The Informed Investor

EXPECTATIONS FOR YOUR FINANCIAL ADVISOR IN VOLATILE TIMES

Randy Garcia, AIFA, CIMA

July 28, 2020

A good investment advisor can offer you a full range of services, from investment advice, to planning for your financial goals and staying accountable to them when the unpredictable happens. In reality, however, many investment advisors are very busy, so while they may have the best intentions, they may not provide all the services you could benefit from unless you ask.

Then, there are also investment advisors who, unfortunately, have a business model that doesn’t put your interests first.

Either way, your money is at stake, so it’s smart to become educated on what you should expect and how to make sure you get the help you need.

What Should You Expect During Volatile Times?

Over the past 11 years, the market has mostly gone up, so many people have been happy with their investment advisors, even if they were not doing much.  Everyone looks good when the market continues to go up. It is in the down and volatile markets that your advisor will earn his or her fees.

When times are volatile, a quality advisor should be in touch with you more often, not less.

Here is a list of other things to be sure your investment advisor is doing for you, so you can stay on the right path to achieve your goals.

  1. Act as your legal fiduciary

When your life savings are at stake, you need to be sure you’re receiving honest advice and not a sales pitch. Too many people have heard upfront sales promises, only to be highly dissatisfied years later. That’s often caused by working with investment advisors who are motivated to sell you products that they’ll earn a commission from, even if it’s not the best product for you. Instead, you deserve service from a fiduciary investment advisor, meaning an investment advisor who is legally obligated to put your interests first.

If you’re not sure whether the advisor is acting as your legal fiduciary, ask them. Then request it in writing. Quality investment advisors will understand your concerns and gladly comply.  If not, you just learned something valuable and you should consider whether it is worth the risk to continue working with someone who is not obligated to give you advice that is in your best interest.

  1. Manage your risk.

Second, your investment advisor should be actively managing your risk at all times. It’s not acceptable for your advisor to have you overinvested in any one area, making you vulnerable during market downswings. Diversification is critical to managing risk.

Not all advisors know how to invest defensively, either, which may put you in a situation where you are taking on more risk than you’re aware of.

So don’t be afraid to ask your advisor if you’re invested for volatile times. It is their job to help you preserve what you’ve worked so hard to build. Make sure they are skilled at managing risk and are doing that for you at all times.

  1. Provide ongoing support.

Investments are important, but building and maintaining wealth requires much more. Your investments may be outperforming, but if you’re consistently overspending, or making bad financial decisions, you will be less likely to achieve your goals. Your investment advisor should provide you with an analysis showing what spending level is prudent to achieve your long-term financial goals. Also, your investment advisor should be the one to help you feel confident about the well-being of your finances when volatility inevitably strikes.
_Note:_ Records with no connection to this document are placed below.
Lemma run_accounts_for_every_candidate_witness :
  length (ra_created one_artifact) = 2 /\
  (Z.of_nat (length (ra_created one_artifact)) <= Z.max 0 2)%Z.
Proof.
  split; [vm_compute; reflexivity|].
  assert (H : session_run one_session no_proposals = (fst (session_run one_session no_proposals), Ok one_artifact))
    by (vm_compute; reflexivity).
  destruct (run_accounts_for_every_candidate (se_settings one_session) (se_limits one_session) (se_guards one_session)
    (se_env one_session) (se_context one_session) no_proposals (fst (session_run one_session no_proposals))
    one_artifact H) as (d & i & _ & _ & Hmax & _).
  exact Hmax.
Defined.

Lemma unattended_tasks_have_the_tier_witness :
  exists l, qw_ops (fst (session_run one_session no_proposals)) = qw_ops no_proposals ++ l /\ length l = 9.
Proof.
  destruct (unattended_tasks_have_the_tier (se_settings one_session) (se_limits one_session) (se_guards one_session)
    (se_env one_session) (se_context one_session) no_proposals (fst (session_run one_session no_proposals))
    (snd (session_run one_session no_proposals)) "" "" "" []) as (l & Hl & _).
  - unfold session_run. apply surjective_pairing.
  - exists l. split; [exact Hl|]. transitivity (length (qw_ops (fst (session_run one_session no_proposals)))).
    + by rewrite Hl.
    + vm_compute. reflexivity.
Defined.

Definition lint_key : string := pc_dedup_key (proposed "lint_fix" "style" 5).
Definition human_no : json_file * res unit :=
  record_rejection (Ok tt) FileMissing ("  " +:+ upper lint_key) "cancelled" "T-1" "" proposer_now.
Definition later_no : list rejection :=
  [{| rj_disk := Ok tt; rj_dedup_key := "candidate|other"; rj_reason := ""; rj_task_id := "T-2";
      rj_task_title := ""; rj_now := proposer_now |}].
Definition after_no : proposer_session :=
  sample_session sample_proposal_board (fold_left reject later_no (fst human_no)) true sample_candidates
    "prop_1" proposer_now false.

Lemma rejected_key_is_never_proposed_witness :
  summary (session_runs [after_no] no_proposals) =
    ([("Look at type_fix", "Backlog"); ("Look at ci_pattern", "Backlog")],
     [Some ([("type_fix", "created"); ("ci_pattern", "created")], [("lint_fix", "permanently_rejected_by_human")], [])]) /\
  forall a, snd (session_run after_no no_proposals) = Ok a ->
    Forall (fun x => norm (cre_dedup_key x) <> norm ("  " +:+ upper lint_key)) (ra_created a).
Proof.
  split; [vm_compute; reflexivity|].
  refine (proj1 (rejected_key_is_never_proposed (Ok tt) FileMissing ("  " +:+ upper lint_key) "cancelled" "T-1" ""
    proposer_now (fst human_no) later_no (se_settings after_no) (se_limits after_no) (se_guards after_no)
    (se_env after_no) (se_context after_no) no_proposals (fst (session_run after_no no_proposals))
    (snd (session_run after_no no_proposals)) _ _ _));
    [vm_compute; reflexivity | reflexivity | unfold session_run; apply surjective_pairing].
Defined.

Lemma propose_enabled_is_ignored_witness :
  let s enabled := sample_session sample_proposal_board FileMissing enabled sample_candidates "prop_1" proposer_now false in
  propose_disabled_repos (se_settings (s false)) = ["OperationsCenter"] /\
  session_run (s false) no_proposals = session_run (s true) no_proposals.
Proof.
  intros s. split; [vm_compute; reflexivity|].
  apply (propose_enabled_is_ignored (se_settings (s false)) (se_settings (s true))).
  - split; [reflexivity | by split].
  - simpl. by intros [? | ?%not_elem_of_nil]%elem_of_cons.
Defined.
Educating you on the requirements to achieve your financial goals is one of the most valuable things your advisor can do for you.  Your advisor should be there to act as a safeguard between your money and potential financial mistakes.

You should expect and receive frequent reviews to help ensure you’re making progress toward your goals and avoiding setbacks.

  1. Help with financial decisions (and avoiding costly mistakes).

It is easy to make a quick financial decision you’ll regret. We’ve all been there at one time. Fortunately, having a quality investment advisor in your life can help you avoid that feeling of regret. Instead of making a snap decision, contact your financial advisor before you buy that timeshare, buy a bigger house, increase your holdings in Bitcoin or invest in your sister-in-law’s new startup business. Whatever it is, getting an objective opinion before you sign on the dotted line can help you weigh your options and provide perspective to make a decision you’ll be happy with.

  1. Increase your confidence.

Today’s financial markets are complex. Unless you are in the industry, you probably don’t have time to learn as much as you need to know to understand technical concepts and terminology.

A good investment advisor can help demystify the market, so instead of being intimidated, you are educated about your investments and your financial plan. That means an advisor who explains things in plain language without jargon to help you make informed decisions.

Don’t Lower Your Expectations

With this year’s uncertain markets, getting everything you should from your investment advisor is critical.

So make sure you’re getting the attention you deserve. The best investment advisors have systems in place to keep in touch with you on a regular basis, and ensure your calls and emails are returned in a timely manner.  At the Investment Counsel Company we meet with all of our clients quarterly to review their portfolios and discuss any changes in their lives or their financial needs.

However, not all investment advisors offer the same service. Use this article as a guide to make sure you will or are receiving the attention you need to achieve your goals. Especially in times of uncertainty, your advisor should be a fiduciary, someone in your corner, helping you chart the path ahead. Our team of advisors are here to serve your best interests.